(Saved entries)
--------------------------------------------------
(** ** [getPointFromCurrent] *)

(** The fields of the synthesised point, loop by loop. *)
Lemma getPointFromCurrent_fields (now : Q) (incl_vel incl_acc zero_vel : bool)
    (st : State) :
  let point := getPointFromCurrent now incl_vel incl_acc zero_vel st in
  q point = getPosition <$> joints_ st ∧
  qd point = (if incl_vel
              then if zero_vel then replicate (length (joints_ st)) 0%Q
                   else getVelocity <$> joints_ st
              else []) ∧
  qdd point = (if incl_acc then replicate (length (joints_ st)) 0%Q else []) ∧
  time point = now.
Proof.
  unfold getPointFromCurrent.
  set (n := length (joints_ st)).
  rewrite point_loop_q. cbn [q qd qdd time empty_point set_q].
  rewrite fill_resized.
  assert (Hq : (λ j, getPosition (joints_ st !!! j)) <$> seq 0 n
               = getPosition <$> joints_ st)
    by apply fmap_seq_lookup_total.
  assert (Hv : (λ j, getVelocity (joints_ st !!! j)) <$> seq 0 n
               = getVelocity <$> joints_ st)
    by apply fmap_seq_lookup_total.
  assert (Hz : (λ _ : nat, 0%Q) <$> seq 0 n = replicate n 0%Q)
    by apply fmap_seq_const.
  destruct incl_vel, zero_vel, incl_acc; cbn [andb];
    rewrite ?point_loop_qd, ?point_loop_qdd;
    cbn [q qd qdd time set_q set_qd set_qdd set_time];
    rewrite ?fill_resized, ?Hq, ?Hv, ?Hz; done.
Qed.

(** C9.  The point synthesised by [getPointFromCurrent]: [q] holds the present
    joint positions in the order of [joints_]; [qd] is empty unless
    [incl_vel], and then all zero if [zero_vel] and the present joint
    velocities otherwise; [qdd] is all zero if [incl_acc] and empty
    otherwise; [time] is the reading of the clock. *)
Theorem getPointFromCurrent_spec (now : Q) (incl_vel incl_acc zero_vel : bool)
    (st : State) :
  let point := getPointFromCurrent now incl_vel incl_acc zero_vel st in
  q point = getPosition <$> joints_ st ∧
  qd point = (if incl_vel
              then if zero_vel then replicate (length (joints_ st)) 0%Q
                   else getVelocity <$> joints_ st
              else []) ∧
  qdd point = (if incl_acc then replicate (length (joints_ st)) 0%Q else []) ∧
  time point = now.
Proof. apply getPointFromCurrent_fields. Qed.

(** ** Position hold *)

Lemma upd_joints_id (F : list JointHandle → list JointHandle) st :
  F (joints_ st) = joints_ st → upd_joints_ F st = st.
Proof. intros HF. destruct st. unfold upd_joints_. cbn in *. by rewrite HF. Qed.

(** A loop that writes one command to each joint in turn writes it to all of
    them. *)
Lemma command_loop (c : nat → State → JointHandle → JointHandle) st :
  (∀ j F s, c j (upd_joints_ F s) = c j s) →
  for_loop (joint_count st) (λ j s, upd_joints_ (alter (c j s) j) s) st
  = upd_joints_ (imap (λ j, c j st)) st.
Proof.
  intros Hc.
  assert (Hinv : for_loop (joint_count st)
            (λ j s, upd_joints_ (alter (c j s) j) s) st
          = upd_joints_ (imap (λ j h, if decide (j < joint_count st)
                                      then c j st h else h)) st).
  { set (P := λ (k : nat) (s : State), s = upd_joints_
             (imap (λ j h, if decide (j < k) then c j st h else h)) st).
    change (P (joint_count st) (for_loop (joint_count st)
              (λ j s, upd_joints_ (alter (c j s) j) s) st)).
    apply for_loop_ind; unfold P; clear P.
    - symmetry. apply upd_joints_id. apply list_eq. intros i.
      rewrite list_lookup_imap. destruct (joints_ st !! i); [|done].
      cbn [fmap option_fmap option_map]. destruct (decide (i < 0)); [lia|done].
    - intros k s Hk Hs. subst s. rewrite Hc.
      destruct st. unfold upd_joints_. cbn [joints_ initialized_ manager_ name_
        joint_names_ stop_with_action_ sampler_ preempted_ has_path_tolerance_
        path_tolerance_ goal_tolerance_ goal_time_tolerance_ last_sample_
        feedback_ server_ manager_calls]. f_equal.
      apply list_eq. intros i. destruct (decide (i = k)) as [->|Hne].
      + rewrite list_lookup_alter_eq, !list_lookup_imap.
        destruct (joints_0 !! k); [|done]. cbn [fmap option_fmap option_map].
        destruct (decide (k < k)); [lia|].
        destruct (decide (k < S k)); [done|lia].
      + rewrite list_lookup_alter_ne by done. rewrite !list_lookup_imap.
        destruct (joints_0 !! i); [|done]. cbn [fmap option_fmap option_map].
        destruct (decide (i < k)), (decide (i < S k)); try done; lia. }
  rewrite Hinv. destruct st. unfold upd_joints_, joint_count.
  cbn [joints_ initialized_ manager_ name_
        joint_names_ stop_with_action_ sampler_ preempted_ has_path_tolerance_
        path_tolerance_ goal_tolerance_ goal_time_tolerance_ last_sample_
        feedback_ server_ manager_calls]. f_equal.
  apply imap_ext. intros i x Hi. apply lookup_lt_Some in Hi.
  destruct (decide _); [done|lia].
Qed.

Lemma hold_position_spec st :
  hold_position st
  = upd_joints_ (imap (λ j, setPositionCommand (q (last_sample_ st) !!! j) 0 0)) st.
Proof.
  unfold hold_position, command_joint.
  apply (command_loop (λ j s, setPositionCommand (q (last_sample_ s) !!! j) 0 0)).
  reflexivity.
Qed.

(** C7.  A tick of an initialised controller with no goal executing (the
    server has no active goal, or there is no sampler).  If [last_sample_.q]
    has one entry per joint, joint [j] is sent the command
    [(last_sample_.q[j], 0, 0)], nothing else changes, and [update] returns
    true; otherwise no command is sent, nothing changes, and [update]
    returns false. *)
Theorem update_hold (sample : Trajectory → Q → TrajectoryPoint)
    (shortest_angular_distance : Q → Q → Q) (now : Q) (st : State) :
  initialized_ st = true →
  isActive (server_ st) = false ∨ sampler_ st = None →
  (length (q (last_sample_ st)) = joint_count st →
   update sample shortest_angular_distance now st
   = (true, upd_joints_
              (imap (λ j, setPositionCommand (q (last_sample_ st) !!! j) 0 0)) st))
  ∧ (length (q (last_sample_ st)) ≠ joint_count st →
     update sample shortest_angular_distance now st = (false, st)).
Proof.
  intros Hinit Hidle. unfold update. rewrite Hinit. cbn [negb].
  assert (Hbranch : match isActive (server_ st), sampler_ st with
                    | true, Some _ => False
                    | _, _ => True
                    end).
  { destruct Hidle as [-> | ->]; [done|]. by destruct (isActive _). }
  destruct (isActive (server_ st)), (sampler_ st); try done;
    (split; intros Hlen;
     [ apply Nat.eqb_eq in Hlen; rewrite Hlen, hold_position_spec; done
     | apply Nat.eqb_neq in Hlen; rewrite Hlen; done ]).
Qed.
--------------------------------------------------
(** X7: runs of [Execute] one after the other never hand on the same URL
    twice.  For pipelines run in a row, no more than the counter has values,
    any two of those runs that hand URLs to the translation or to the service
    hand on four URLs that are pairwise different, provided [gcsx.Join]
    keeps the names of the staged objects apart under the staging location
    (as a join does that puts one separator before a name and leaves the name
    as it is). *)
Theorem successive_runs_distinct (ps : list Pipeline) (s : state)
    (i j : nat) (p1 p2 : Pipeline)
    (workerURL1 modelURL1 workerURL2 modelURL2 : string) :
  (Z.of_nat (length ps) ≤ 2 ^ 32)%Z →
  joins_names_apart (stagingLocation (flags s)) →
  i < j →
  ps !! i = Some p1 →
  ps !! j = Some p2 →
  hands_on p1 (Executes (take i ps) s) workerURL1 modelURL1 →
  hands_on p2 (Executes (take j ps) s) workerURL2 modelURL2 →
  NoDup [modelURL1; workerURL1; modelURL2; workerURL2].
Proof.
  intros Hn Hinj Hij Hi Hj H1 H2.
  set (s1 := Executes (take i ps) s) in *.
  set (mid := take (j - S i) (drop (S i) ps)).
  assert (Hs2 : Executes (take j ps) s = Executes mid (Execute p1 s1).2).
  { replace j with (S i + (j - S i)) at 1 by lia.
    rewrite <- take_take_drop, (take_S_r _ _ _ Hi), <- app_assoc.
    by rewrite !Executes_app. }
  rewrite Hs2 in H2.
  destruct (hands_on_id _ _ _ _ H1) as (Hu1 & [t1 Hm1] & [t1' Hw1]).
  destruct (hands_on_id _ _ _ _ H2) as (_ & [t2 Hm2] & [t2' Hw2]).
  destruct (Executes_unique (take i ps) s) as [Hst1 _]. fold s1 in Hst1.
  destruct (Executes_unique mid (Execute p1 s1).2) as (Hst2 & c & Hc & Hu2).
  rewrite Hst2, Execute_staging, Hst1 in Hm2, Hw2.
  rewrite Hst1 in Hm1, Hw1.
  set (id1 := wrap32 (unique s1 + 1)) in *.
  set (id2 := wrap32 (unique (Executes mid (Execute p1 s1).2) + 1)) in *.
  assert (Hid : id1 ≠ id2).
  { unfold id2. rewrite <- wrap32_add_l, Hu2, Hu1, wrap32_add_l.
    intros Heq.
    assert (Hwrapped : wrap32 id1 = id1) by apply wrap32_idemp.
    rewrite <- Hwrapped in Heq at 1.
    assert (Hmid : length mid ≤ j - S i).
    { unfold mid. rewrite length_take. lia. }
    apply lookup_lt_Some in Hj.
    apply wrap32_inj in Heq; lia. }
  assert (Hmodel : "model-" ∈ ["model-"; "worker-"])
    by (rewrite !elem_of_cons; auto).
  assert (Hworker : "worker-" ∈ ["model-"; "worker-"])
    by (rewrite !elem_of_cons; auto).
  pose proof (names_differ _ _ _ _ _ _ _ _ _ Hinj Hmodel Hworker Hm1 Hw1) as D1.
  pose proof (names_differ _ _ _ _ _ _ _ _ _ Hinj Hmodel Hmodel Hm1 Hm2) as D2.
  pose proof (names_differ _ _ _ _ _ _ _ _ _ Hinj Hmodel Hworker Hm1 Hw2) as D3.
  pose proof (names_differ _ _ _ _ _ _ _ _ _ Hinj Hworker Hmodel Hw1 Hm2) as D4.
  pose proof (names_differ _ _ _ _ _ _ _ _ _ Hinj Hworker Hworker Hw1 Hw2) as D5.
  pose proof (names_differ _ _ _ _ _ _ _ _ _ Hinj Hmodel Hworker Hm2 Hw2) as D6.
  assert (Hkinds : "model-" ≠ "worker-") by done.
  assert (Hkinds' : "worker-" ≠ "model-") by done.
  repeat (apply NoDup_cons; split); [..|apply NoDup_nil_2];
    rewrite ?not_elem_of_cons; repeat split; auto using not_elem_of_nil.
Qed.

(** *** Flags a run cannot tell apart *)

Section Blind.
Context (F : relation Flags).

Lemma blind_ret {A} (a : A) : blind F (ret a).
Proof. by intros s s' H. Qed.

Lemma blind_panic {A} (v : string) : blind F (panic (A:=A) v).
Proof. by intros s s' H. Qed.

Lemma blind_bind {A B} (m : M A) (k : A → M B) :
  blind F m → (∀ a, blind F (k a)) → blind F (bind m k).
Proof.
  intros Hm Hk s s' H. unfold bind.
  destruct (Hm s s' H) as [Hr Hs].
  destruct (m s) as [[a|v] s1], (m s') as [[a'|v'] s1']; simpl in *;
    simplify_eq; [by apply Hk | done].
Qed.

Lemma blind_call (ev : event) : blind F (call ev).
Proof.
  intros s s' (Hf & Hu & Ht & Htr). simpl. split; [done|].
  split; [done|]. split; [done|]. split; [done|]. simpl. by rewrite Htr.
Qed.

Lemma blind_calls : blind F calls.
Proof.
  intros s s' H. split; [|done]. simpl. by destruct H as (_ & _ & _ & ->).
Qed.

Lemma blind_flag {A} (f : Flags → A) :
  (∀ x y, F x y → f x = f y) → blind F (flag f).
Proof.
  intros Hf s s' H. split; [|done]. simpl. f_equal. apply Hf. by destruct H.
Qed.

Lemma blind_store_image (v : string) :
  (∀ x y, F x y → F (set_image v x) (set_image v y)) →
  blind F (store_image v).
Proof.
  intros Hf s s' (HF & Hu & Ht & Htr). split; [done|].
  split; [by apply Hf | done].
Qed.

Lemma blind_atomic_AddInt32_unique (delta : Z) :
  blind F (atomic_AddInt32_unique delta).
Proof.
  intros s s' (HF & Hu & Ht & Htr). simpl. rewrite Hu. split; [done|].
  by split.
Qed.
--------------------------------------------------
- [DIRECTIONS]: From the records above, show each line that contains the word "Hlen".

- [ANSWER SPACE]:
    (split; intros Hlen;
     [ apply Nat.eqb_eq in Hlen; rewrite Hlen, hold_position_spec; done
     | apply Nat.eqb_neq in Hlen; rewrite Hlen; done ]).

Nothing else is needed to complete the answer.